(TASK):
Check each line of the data for "isNull" and select those that have it.

** TASK DATA follows **

Lemma find_column_position p columns column :
  List.find p columns = Some column ↔
  ∃ i, column_position p columns = Some i ∧ columns !! i = Some column.
Proof.
  induction columns as [|c columns IH]; cbn; [naive_solver|]. destruct (p c).
  - split; [intros [= ->]; by exists 0%nat|by intros (i & [= <-] & [= ->])].
  - rewrite IH. split.
    + intros (i & -> & Hi). by exists (S i).
    + intros (i & Hi & Hc). destruct (column_position p columns) as [j|]; [|done].
      injection Hi as <-. by exists j.
Qed.

(** * The rows of the key *)

Section statement.
Context (s : Select_) (metadata : TableMeta) (Hdistinct : NoDup (cm_name <$> t_columns metadata)).
Context (p : nat) (primary : ColumnMeta).
Context (Hp : t_columns metadata !! p = Some primary) (Hprimary : cm_primary_key primary = true).

Abbreviation metas := (t_columns metadata).
Abbreviation row := (table_row s metadata).
Abbreviation literal_of := (key_literal (s_fromTable s) (s_fromAlias s) primary).

Lemma key_column t :
  typed_row metadata t → t !! p = Some (field p t) ∧ isNull (field p t) = false ∧ ordered (field p t).
Proof.
  intros Ht. destruct (typed_field metadata t p primary Ht Hp) as (Hf & Hok & Ho).
  split; [done|]. split; [|done]. destruct (field p t); cbn in Hok; try done. destruct Hok. congruence.
Qed.

Lemma literal_for_ok l r lit t :
  literal_for (s_fromTable s) (s_fromAlias s) primary l r = Some lit → typed_row metadata t →
  eval l (row t) = Ok (field p t) ∧ eval r (row t) = Ok lit.
Proof.
  destruct l as [|q name a loc| | | | | |], r as [v loc'| | | | | | |]; try done. cbn [literal_for].
  case_match eqn:Hq; [|done]. intros [= <-] Ht. split; [|done].
  rewrite andb_true_iff, bool_decide_eq_true, !orb_true_iff, !String.eqb_eq in Hq. destruct Hq as [Hname Hq].
  apply (column_means s metadata Hdistinct q name a loc p primary); [done..| |done].
  rewrite !andb_false_iff, !negb_false_iff, !String.eqb_eq. tauto.
Qed.

(** The condition is true only where the key is the literal. *)
Lemma key_literal_ok t : ∀ e lit v,
  literal_of e = Some lit → typed_row metadata t → eval e (row t) = Ok v → asBoolean v = true →
  value_eqb (field p t) lit = true.
Proof.
  fix IH 1. intros e lit v. destruct e as [| | |op l r a loc| | | |]; try (intros ?; discriminate).
  cbn [key_literal eval]. intros Hlit Ht Hv Htrue.
  apply rbind_Ok in Hv as (x & Hx & Hv). apply rbind_Ok in Hv as (y & Hy & Hv).
  destruct (op =? "AND")%string eqn:Hand.
  - unfold applyBinary in Hv. rewrite Hand in Hv. injection Hv as <-. apply andb_true_iff in Htrue as [Htx Hty].
    destruct (literal_of l) as [w|] eqn:Hl; [injection Hlit as ->; by apply (IH l lit x)|by apply (IH r lit y)].
  - destruct (op =? "=")%string eqn:Heq; [|done]. apply String.eqb_eq in Heq as ->.
    assert (value_eqb x y = true) as Hxy.
    { cbn in Hv. destruct (isNull x || isNull y); [injection Hv as <-; done|]. by injection Hv as <-. }
    destruct (literal_for _ _ _ l r) as [w|] eqn:Hl.
    + injection Hlit as ->. destruct (literal_for_ok l r lit t Hl Ht) as [El Er]. congruence.
    + destruct (literal_for_ok r l lit t Hlit Ht) as [Er El]. rewrite value_eqb_comm. congruence.
Qed.

(** An equality with the literal is true exactly there. *)
Lemma key_equality_ok l r a loc lit t :
  literal_of (BinaryOp "=" l r a loc) = Some lit → typed_row metadata t →
  keeps (Some (BinaryOp "=" l r a loc)) (row t) = Ok (value_eqb (field p t) lit).
Proof.
  cbn [key_literal String.eqb]. intros Hlit Ht. cbn in Hlit. unfold keeps. cbn [eval].
  destruct (key_column t Ht) as (_ & Hnull & _).
  assert (Hnulls : isNull lit = true → value_eqb (field p t) lit = false).
  { intros Hl. unfold value_eqb. by rewrite Hnull, Hl. }
  destruct (literal_for _ _ _ l r) as [w|] eqn:Hl.
  - injection Hlit as ->. destruct (literal_for_ok l r lit t Hl Ht) as [-> ->]. cbn [rbind].
    unfold applyBinary. cbn. rewrite Hnull. cbn [orb]. destruct (isNull lit); cbn; [by rewrite Hnulls|done].
  - destruct (literal_for_ok r l lit t Hlit Ht) as [-> ->]. cbn [rbind].
    unfold applyBinary. cbn. rewrite Hnull, orb_false_r. destruct (isNull lit); cbn; [by rewrite Hnulls|].
    by rewrite value_eqb_comm.
Qed.

(** ** Rows that fail may be left out *)

Lemma filter_rows_fewer c P rows kept :
  (∀ r, r ∈ rows → keeps c r = Ok true → P r = true) → filter_rows c rows = Ok kept →
  filter_rows c (List.filter P rows) = Ok kept.
Proof.
  revert kept. induction rows as [|r rows IH]; intros kept HP; [done|]. cbn [filter_rows List.filter].
  intros Hf. apply rbind_Ok in Hf as (keep & Hk & Hf). apply rbind_Ok in Hf as (rest & Hrest & [= <-]).
  specialize (IH rest ltac:(intros x Hx; by apply HP, list_elem_of_further) Hrest).
  destruct (P r) eqn:HPr.
  - cbn [filter_rows]. by rewrite Hk, IH.
  - destruct keep; [|done]. by rewrite (HP r (list_elem_of_here _ _) Hk) in HPr.
Qed.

** End of TASK DATA **

(SOLUTION BELOW):
  typed_row metadata t → t !! p = Some (field p t) ∧ isNull (field p t) = false ∧ ordered (field p t).
    { cbn in Hv. destruct (isNull x || isNull y); [injection Hv as <-; done|]. by injection Hv as <-. }
  assert (Hnulls : isNull lit = true → value_eqb (field p t) lit = false).
    unfold applyBinary. cbn. rewrite Hnull. cbn [orb]. destruct (isNull lit); cbn; [by rewrite Hnulls|done].
    unfold applyBinary. cbn. rewrite Hnull, orb_false_r. destruct (isNull lit); cbn; [by rewrite Hnulls|].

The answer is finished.